- DIRECTIONS -
Show, in full, each line of the data that contains "subst".

- SOURCE INFORMATION -
>>>
(** ** The table of ordered pairs *)

Lemma ordered_pairs_In (l : list node) (a b : node) :
  In (a, b) (ordered_pairs l) <-> In a l /\ In b l /\ (a < b)%Z.
Proof.
  unfold ordered_pairs. rewrite filter_In, in_prod_iff; simpl.
  rewrite Z.ltb_lt. tauto.
Qed.

Lemma ordered_pairs_lt (l : list node) :
  Forall (fun p => (fst p < snd p)%Z) (ordered_pairs l).
Proof.
  apply Forall_forall. intros [a b] H. apply ordered_pairs_In in H. simpl; tauto.
Qed.

Lemma NoDup_prod {A B : Type} (l : list A) (l' : list B) :
  NoDup l -> NoDup l' -> NoDup (list_prod l l').
Proof.
  intros Hl Hl'. induction Hl as [| x t Hx Ht IH]; simpl; [constructor |].
  apply NoDup_app; repeat split.
  - clear - Hl'. induction Hl' as [| y u Hy Hu IHu]; simpl; constructor; auto.
    intros Hin. apply in_map_iff in Hin. destruct Hin as (z & Hz & Hin).
    inversion Hz; subst. contradiction.
  - assumption.
  - intros [a b] H1 H2. apply in_map_iff in H1. destruct H1 as (z & Hz & _).
    inversion Hz; subst. apply in_prod_iff in H2. tauto.
Qed.

Lemma ordered_pairs_NoDup (l : list node) : NoDup l -> NoDup (ordered_pairs l).
Proof.
  intros H. apply NoDup_filter, NoDup_prod; assumption.
Qed.

Lemma choose2_succ (n : nat) : choose2 (S n) = n + choose2 n.
Proof.
  unfold choose2. replace (S n * (S n - 1)) with (n * 2 + n * (n - 1)).
  - rewrite Nat.div_add_l by lia. reflexivity.
  - destruct n; simpl; lia.
Qed.

Lemma filter_prod_skip_low (a : node) (l1 l2 : list node) :
  Forall (fun x => (a < x)%Z) l1 ->
  filter (fun p : Pair => (fst p <? snd p)%Z) (list_prod l1 (a :: l2)) =
  filter (fun p : Pair => (fst p <? snd p)%Z) (list_prod l1 l2).
Proof.
  induction 1 as [| x t Hx Ht IH]; [reflexivity |].
  cbn [list_prod map app]. cbn [filter fst snd].
  replace (x <? a)%Z with false by (symmetry; apply Z.ltb_ge; lia).
  rewrite !filter_app, IH. reflexivity.
Qed.

Lemma filter_row_above (a : node) (l : list node) :
  Forall (fun x => (a < x)%Z) l ->
  filter (fun p : Pair => (fst p <? snd p)%Z) (map (fun y => (a, y)) l) =
  map (fun y => (a, y)) l.
Proof.
  induction 1 as [| x t Hx Ht IH]; [reflexivity |].
  cbn [map]. cbn [filter fst snd].
  replace (a <? x)%Z with true by (symmetry; apply Z.ltb_lt; lia).
  rewrite IH. reflexivity.
Qed.

Lemma ordered_pairs_length (l : list node) :
  StronglySorted Z.lt l -> length (ordered_pairs l) = choose2 (length l).
Proof.
  induction 1 as [| a t Hs IH Hall]; [reflexivity |].
  unfold ordered_pairs in *. cbn [list_prod length map app].
  rewrite choose2_succ, <- IH.
  cbn [filter fst snd]. rewrite Z.ltb_irrefl.
  rewrite filter_app, filter_row_above, filter_prod_skip_low by assumption.
  rewrite length_app, length_map. reflexivity.
Qed.

(** ** The left merge against a table without repeated rows *)

Lemma filter_key_NoDup (k : Pair) (df : list Pair) :
  NoDup df ->
  filter (fun r : Pair * Z => pair_eqb k (fst r)) (map (fun e => (e, 1%Z)) df) =
  if mem_pair k df then [(k, 1%Z)] else [].
Proof.
  induction 1 as [| x t Hx Ht IH]; [reflexivity |].
  cbn [map filter fst mem_pair existsb].
  destruct (pair_eqb k x) eqn:Hk.
  - apply pair_eqb_eq in Hk. subst x. cbn [orb].
    rewrite IH. apply mem_pair_false in Hx. rewrite Hx. reflexivity.
  - cbn [orb]. exact IH.
Qed.

Lemma merge_left_NoDup (negative df : list Pair) :
  NoDup df ->
  merge_left negative (map (fun e => (e, 1%Z)) df) =
  map (fun k => (k, if mem_pair k df then Some 1%Z else None)) negative.
Proof.
  intros Hdf. unfold merge_left.
  induction negative as [| k t IH]; [reflexivity |].
  cbn [flat_map]. rewrite IH, filter_key_NoDup by assumption.
  destruct (mem_pair k df) eqn:Hm; cbn [map app snd]; rewrite Hm; reflexivity.
Qed.

Lemma add_negative_examples_NoDup (df : list Pair) :
  NoDup df ->
  add_negative_examples df =
  let negative := ordered_pairs (np_unique (map fst df ++ map snd df)) in
  mkFrame negative (Some (map (fun k => mem_pair k df) negative)).
Proof.
  intros Hdf. unfold add_negative_examples.
  rewrite merge_left_NoDup by assumption. cbv zeta.
  rewrite !map_map. cbn [fst snd]. rewrite map_id. f_equal. f_equal.
  apply map_ext. intros k. destruct (mem_pair k df); reflexivity.
Qed.

Lemma combine_map_r {A B : Type} (f : A -> B) (l : list A) :
  combine l (map f l) = map (fun a => (a, f a)) l.
Proof. induction l as [| a t IH]; simpl; [| rewrite IH]; reflexivity. Qed.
<<<
- EXERCISE OUTPUT -
    inversion Hz; subst. contradiction.
    inversion Hz; subst. apply in_prod_iff in H2. tauto.
  - apply pair_eqb_eq in Hk. subst x. cbn [orb].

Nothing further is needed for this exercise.